Task goal »
Set down exactly the lines below, starting at the one that contains "revert ds. induction" and ending at the one that contains "pose proof (lookup_lt_Some _ _ _ Hn). exists", with both of those lines included and nothing else.

Collected data entries:
=== Section Start ===

Lemma run_take r ds n : run r = Ok ds -> exists ds', run (take n r) = Ok ds'.
Proof.
  revert ds. induction r as [|e r IH] using rev_ind; intros ds Hr.
  { rewrite take_nil. by eexists. }
  destruct (decide (length r < n)).
  { rewrite take_ge by (rewrite length_app; cbn; lia). by eexists. }
  rewrite take_app_le by lia. rewrite run_snoc in Hr.
  apply bind_Ok in Hr as (ds0 & H0 & _). by apply (IH ds0).
Qed.

Lemma run_at r ds n e :
  run r = Ok ds -> r !! n = Some e ->
  exists ds0 ds1, run (take n r) = Ok ds0 /\ verify_entry r ds0 (n, e) = Ok ds1 /\
    run (take (S n) r) = Ok ds1.
Proof.
  intros Hr Hn. destruct (run_take r ds (S n) Hr) as [ds1 H1]. pose proof H1 as H1'.
  rewrite (take_S_r _ _ _ Hn), run_snoc in H1. apply bind_Ok in H1 as (ds0 & H0 & H1).
  pose proof (lookup_lt_Some _ _ _ Hn). exists ds0, ds1. split_and!; [done| |done].
  rewrite length_take_le in H1 by lia.
  rewrite (verify_entry_prefix r (take n r ++ [e])); [done|].
  by rewrite <-(take_S_r _ _ _ Hn), take_take, Nat.min_l by lia.
Qed.

(** C33. No entry speaks without authority: in a verified roster the first entry
    is an addition signed by the key of the very device it adds, and every
    later entry names the digest of exactly the entries before it and carries a
    genuine signature of a device that was active there, so neither a removed
    nor a foreign device can add or remove anyone. *)
Theorem roster_authority r ds n e :
  devices_of r = Ok ds -> r !! n = Some e ->
  exists key sig input,
    hex_decode (signature e) = Ok sig /\ auth_bytes e = Ok input /\
    verify_strict key sig input = true /\
    if (n =? 0)%nat
    then parent e = None /\ version e = ROSTER_VERSION /\ signer e = device_id (device e) /\
         public_key (signing_public_key (device e)) = Ok key
    else exists active s dg,
         devices_of (take n r) = Ok active /\ s ∈ active /\ device_id s = signer e /\
         public_key (signing_public_key s) = Ok key /\
         digest (take n r) = Ok dg /\ parent e = Some dg.
Proof.
  intros [_ Hr]%devices_run Hn.
  destruct (run_at r ds n e Hr Hn) as (ds0 & ds1 & H0 & Hv & _).
  apply verify_entry_Ok in Hv as (_ & (key & sig & input & Ha & Hsig & Hin & Hver) & _).
  exists key, sig, input. split_and!; try done. unfold authority in Ha.
  destruct (negb _); [done|]. destruct (Nat.eqb_spec n 0) as [Hz|Hz].
  - destruct (_ || _) eqn:Hg; [done|]. apply orb_false_iff in Hg as [Hg Hs%negb_false_iff%String.eqb_eq].
    apply orb_false_iff in Hg as [Hve%negb_false_iff%N.eqb_eq Hp%bool_decide_eq_false].
    split_and!; [|done|done|done]. by apply eq_None_not_Some.
  - apply bind_Ok in Ha as (dg & Hdg & Ha). apply bind_Ok in Ha as ([] & Hp & Ha).
    apply bind_Ok in Ha as (s & Hs & Ha). apply guard_or_Ok, bool_decide_eq_true in Hp.
    apply ok_or_Ok, find_some in Hs as [Hs Hid%String.eqb_eq].
    exists ds0, s, dg. split_and!; try done; [|by apply list_elem_of_In].
    apply devices_run. split; [|done]. pose proof (lookup_lt_Some _ _ _ Hn).
    intros Ht. apply (f_equal length) in Ht. rewrite length_take_le in Ht by lia. done.
Qed.

Lemma removes_iff id e : removes id e = true <-> device_id (device e) = id /\ version e = REMOVAL_VERSION.
Proof. unfold removes, names. by rewrite andb_true_iff, String.eqb_eq, N.eqb_eq. Qed.

(** A device leaves the roster only by a removal that names it. *)
Lemma run_keeps r ds d n k dsn :
  run r = Ok ds -> run (take n r) = Ok dsn -> d ∈ dsn ->
  existsb (removes (device_id d)) (drop n r) = false -> n + k <= length r ->
  exists dsk, run (take (n + k) r) = Ok dsk /\ d ∈ dsk.
Proof.
  intros Hr Hrun Hd Hrem. induction k as [|k IH]; intros Hk.
  { rewrite Nat.add_0_r. by exists dsn. }
  destruct IH as (dsk & Hrk & Hdk); [lia|].
  destruct (lookup_lt_is_Some_2 r (n + k)) as [e He]; [lia|].
  destruct (run_at _ _ _ _ Hr He) as (dsa & dsb & Ha & Hv & Hb).
  rewrite Hrk in Ha. injection Ha as <-. rewrite Nat.add_succ_r. exists dsb. split; [done|].
  apply verify_entry_Ok in Hv as (_ & _ & [(Hver & _ & _ & ->)|(_ & -> & _)]);
    [|by apply elem_of_app; left].
  apply list_elem_of_filter. split; [|done]. intros Hid.
  assert (existsb (removes (device_id d)) (drop n r) = true); [|congruence].
  apply existsb_exists. exists e. rewrite <-lookup_drop in He.
  split; [by apply list_elem_of_In, (list_elem_of_lookup_2 _ k)|by apply removes_iff].
Qed.

(** An admission is never renewed behind a removal: if a device of the
    roster it was admitted under is still authorized by a later roster, then it
    has been on the roster without interruption, in every state in between; a
    device that was removed and added again is refused. *)
Theorem admission_unbroken r admission d n ds0 :
  authorizes_admitted r admission d = Ok true ->
  devices_of admission = Ok ds0 -> d ∈ ds0 ->
  length admission <= n <= length r ->
  exists ds, devices_of (take n r) = Ok ds /\ d ∈ ds.
Proof.
  unfold authorizes_admitted, revoked_since, extends. intros Ha Hadm Hd Hn.
  apply bind_Ok in Ha as (rev & Hrev & Ha). apply bind_Ok in Hrev as (ext & Hext & Hrev).
  apply bind_Ok in Hext as (ds & Hr & [= <-]). apply bind_Ok in Hrev as ([] & Hp & [= <-]).
  apply guard_or_Ok, bool_decide_eq_true in Hp. destruct Hp as [suf ->].
  destruct (existsb _ (drop _ _)) eqn:Hrem; [done|]. clear Ha.
  apply devices_run in Hr as [_ Hr]. apply devices_run in Hadm as [Hne Hadm].
  destruct (run_keeps (admission ++ suf) ds d (length admission) (n - length admission) ds0)
    as (dsn & Hrun & Hdn); [done|by rewrite take_app_length|done|done|lia|].
  rewrite Nat.add_sub_assoc, Nat.add_sub' in Hrun by lia.
  exists dsn. split; [|done]. apply devices_run. split; [|done]. intros Ht.
  apply (f_equal length) in Ht. rewrite length_take_le in Ht by lia.
  destruct admission; cbn in *; [done|lia].
Qed.

(** Every refusal is [invalid]. *)
Lemma public_key_fails h : fails_with invalid (public_key h).
Proof. unfold public_key, inv. auto 10 with mosh. Qed.
#[local] Hint Resolve public_key_fails : mosh.

Lemma validate_fails d : fails_with invalid (validate d).
Proof. unfold validate. auto 10 with mosh. Qed.
#[local] Hint Resolve validate_fails : mosh.

Lemma auth_bytes_fails e : fails_with invalid (auth_bytes e).
Proof. unfold auth_bytes, inv. auto 10 with mosh. Qed.
#[local] Hint Resolve auth_bytes_fails : mosh.

Lemma authority_fails r i e ds : fails_with invalid (authority r i e ds).
Proof. unfold authority, digest, inv. auto 15 with mosh. Qed.
#[local] Hint Resolve authority_fails : mosh.

Lemma verify_entry_fails r ds ie : fails_with invalid (verify_entry r ds ie).
Proof.
  destruct ie as [i e]. unfold verify_entry, inv.
  repeat (apply fails_bind; [auto with mosh|intros ?]). auto with mosh.
Qed.

Lemma devices_of_fails r : fails_with invalid (devices_of r).
Proof.
  apply fails_bind; [auto with mosh|intros _]. generalize (imap pair r) (@nil DeviceDescriptor).
  intros l. induction l as [|x l IH]; intros ds; cbn [try_fold]; [auto with mosh|].
  apply fails_bind; [apply verify_entry_fails|intros; apply IH].
Qed.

=== Section End ===

Solution to this exercise »
  revert ds. induction r as [|e r IH] using rev_ind; intros ds Hr.
  { rewrite take_nil. by eexists. }
  destruct (decide (length r < n)).
  { rewrite take_ge by (rewrite length_app; cbn; lia). by eexists. }
  rewrite take_app_le by lia. rewrite run_snoc in Hr.
  apply bind_Ok in Hr as (ds0 & H0 & _). by apply (IH ds0).
Qed.

Lemma run_at r ds n e :
  run r = Ok ds -> r !! n = Some e ->
  exists ds0 ds1, run (take n r) = Ok ds0 /\ verify_entry r ds0 (n, e) = Ok ds1 /\
    run (take (S n) r) = Ok ds1.
Proof.
  intros Hr Hn. destruct (run_take r ds (S n) Hr) as [ds1 H1]. pose proof H1 as H1'.
  rewrite (take_S_r _ _ _ Hn), run_snoc in H1. apply bind_Ok in H1 as (ds0 & H0 & H1).
  pose proof (lookup_lt_Some _ _ _ Hn). exists ds0, ds1. split_and!; [done| |done].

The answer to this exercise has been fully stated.